Fructose-1,6-bisphosphate aldolase of Neisseria meningitidis binds human plasminogen via its C-terminal lysine residue
Shams, Fariza and Oldfield, Neil J. and Lai, Si Kei and Tunio, Sarfraz Ali and Wooldridge, Karl G. and Turner, David P.J. (2016) Fructose-1,6-bisphosphate aldolase of Neisseria meningitidis binds human plasminogen via its C-terminal lysine residue. Microbiology Open, 5 (2). pp. 340-350. ISSN 2045-8827
Neisseria meningitidis is a leading cause of fatal sepsis and meningitis worldwide.
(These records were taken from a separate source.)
(** * selfdriving: TP-space RRT* planner and its PTGs

    Shallow embedding of
    - [libselfdriving/src/ptgs/DiffDrive_C.cpp]
    - [libselfdriving/src/ptgs/HolonomicBlend.cpp]
    - [libselfdriving/src/TPS_RRTstar.cpp]
    - [libselfdriving/include/selfdriving/data/SE2_KinState.h]

    Conventions of the embedding.
    - A C++ [double] is an ideal real number of [R]: the rounding of
      double arithmetic, NaN, infinities and signed zeros are not
      represented, and a quotient by zero, infinite in C++, lies outside
      the embedding.  An explicit narrowing cast [(float)] of a double is
      the rounding to the nearest single-precision number, [to_float];
      the coordinates a points map stores are real numbers.
    - Integers are [Z]; a value stored into a fixed-width unsigned variable
      goes through [to_uint16] / [to_uint32].
    - An MRPT assertion ([ASSERT_], [ASSERT_GE_], ...) or a C++ [throw]
      is the [Throw] outcome of the [Result] monad; a C++ function that
      reports failure with a [bool] and fills out-parameters returns an
      [option] of the out-parameters.
    - Logging, profiling timers and debug scene files have no counterpart. *)

From Stdlib Require Import Reals Lra Lia ZArith List Bool Psatz Sorted.
From Stdlib Require Import String.
Import ListNotations.

Open Scope R_scope.

(* ================================================================= *)
(** ** C++ substrate: comparisons on doubles, exceptions, integers   *)
(* ================================================================= *)

Definition Rltb (x y : R) : bool := if Rlt_dec x y then true else false.
Definition Rleb (x y : R) : bool := if Rle_dec x y then true else false.
Definition Reqb (x y : R) : bool := if Req_dec_T x y then true else false.

Notation "x <? y" := (Rltb x y) : R_scope.
Notation "x <=? y" := (Rleb x y) : R_scope.
Notation "x >? y" := (Rltb y x) : R_scope.
Notation "x >=? y" := (Rleb y x) : R_scope.
Notation "x =? y" := (Reqb x y) : R_scope.

(** Outcome of a C++ call that may throw. *)
Inductive exn : Type :=
| AssertionFailed (what : string)
| RuntimeError (what : string)
| OutOfRange (what : string).

Inductive Result (A : Type) : Type :=
| Ok (a : A)
| Throw (e : exn).
Arguments Ok {A} a.
Arguments Throw {A} e.

Definition bind {A B} (m : Result A) (f : A -> Result B) : Result B :=
  match m with
  | Ok a => f a
  | Throw e => Throw e
  end.

Notation "x <- m ;; k" := (bind m (fun x => k))
  (at level 61, m at next level, right associativity).
Notation "' p <- m ;; k" := (bind m (fun x => let p := x in k))
  (at level 61, p pattern, m at next level, right associativity).
Notation "m ;;; k" := (bind m (fun _ => k))
  (at level 61, right associativity).

(** [ASSERT_(cond)]: throws when the condition is false. *)
Definition ASSERT_ (what : string) (cond : bool) : Result unit :=
  if cond then Ok tt else Throw (AssertionFailed what).

Definition to_uint16 (z : Z) : Z := (z mod 65536)%Z.
Definition to_uint32 (z : Z) : Z := (z mod 4294967296)%Z.

(** A value stored into a 32-bit [int]. *)
Definition to_int32 (z : Z) : Z :=
  ((z + 2147483648) mod 4294967296 - 2147483648)%Z.

(** [std::vector<int>::assign (n, v)]. *)
Definition vector_assign (n : Z) (v : Z) : list Z := repeat v (Z.to_nat n).

(** [v[i] = x] through the unchecked [operator[]]; an index beyond the
    size, undefined in C++, leaves the list as it is. *)
Fixpoint vector_set (v : list Z) (i : nat) (x : Z) : list Z :=
  match v, i with
  | [], _ => []
  | _ :: r, O => x :: r
  | y :: r, S j => y :: vector_set r j x
  end.

(* ================================================================= *)
(** ** MRPT / libm functions used by the sources                     *)
(* ================================================================= *)

Module mrpt.

(** [mrpt::sign]: "Returns the sign of X as 1 or -1". *)
Definition sign (x : R) : Z := if x <? 0 then (-1)%Z else 1%Z.

(** [mrpt::signWithZero]: "Returns the sign of X as 0, 1 or -1". *)
Definition signWithZero (x : R) : Z := if x =? 0 then 0%Z else sign x.

Definition square (x : R) : R := x * x.

Definition keep_max (var val : R) : R := if val >? var then val else var.
Definition keep_min (var val : R) : R := if val <? var then val else var.

(** [lrint] in the default rounding mode: nearest integer, ties to even. *)
Definition lrint (x : R) : Z :=
  let f := Zfloor x in
  let r := x - IZR f in
  if r <? 1 / 2 then f
  else if r >? 1 / 2 then (f + 1)%Z
  else if Z.even f then f else (f + 1)%Z.

(** [mrpt::round]: [lrint] as an [int]; the value is meaningful while it
    fits the 32-bit [int]. *)
Definition round (x : R) : Z := lrint x.

(** Conversion of a double to an unsigned integer: truncation. *)
Definition trunc (x : R) : Z := if x <? 0 then Zceil x else Zfloor x.

(** libm [fmod]: [x - y * trunc (x / y)]. *)
Definition fmod (x y : R) : R := x - y * IZR (trunc (x / y)).

(** libm [atan2 y x], from [atan] by quadrant. *)
Definition atan2 (y x : R) : R :=
  if x >? 0 then atan (y / x)
  else if x <? 0 then
         if y >=? 0 then atan (y / x) + PI else atan (y / x) - PI
  else if y >? 0 then PI / 2
  else if y <? 0 then - (PI / 2)
  else 0.

(** [mrpt::math::wrapTo2PiInPlace]. *)
Definition wrapTo2Pi (a : R) : R :=
  let was_neg := a <? 0 in
  let a := fmod a (2 * PI) in
  if was_neg then a + 2 * PI else a.

(** [mrpt::math::wrapToPi]. *)
Definition wrapToPi (a : R) : R := wrapTo2Pi (a + PI) - PI.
As for commensal species of human neisseriae, N. meningitidis inhabits the human nasopharynx and asymptomatic colonization is ubiquitous. Only rarely does the organism invade and survive in the bloodstream leading to disease. Moonlighting proteins perform two or more autonomous, often dissimilar, functions using a single polypeptide chain. They have been increasingly reported on the surface of both prokaryotic and eukaryotic organisms and shown to interact with a variety of host ligands. In some organisms moonlighting proteins perform virulence-related functions, and they may play a role in the pathogenesis of N. meningitidis. Fructose-1,6- bisphosphate aldolase (FBA) was previously shown to be surface-exposed in meningococci and involved in adhesion to host cells. In this study, FBA was shown to be present on the surface of both pathogenic and commensal neisseriae, and surface localization and anchoring was demonstrated to be independent of aldolase activity. Importantly, meningococcal FBA was found to bind to human glu- plasminogen in a dose-dependent manner. Site-directed mutagenesis demonstrated that the C-terminal lysine residue of FBA was required for this interaction, whereas # subterminal lysine residues were not involved.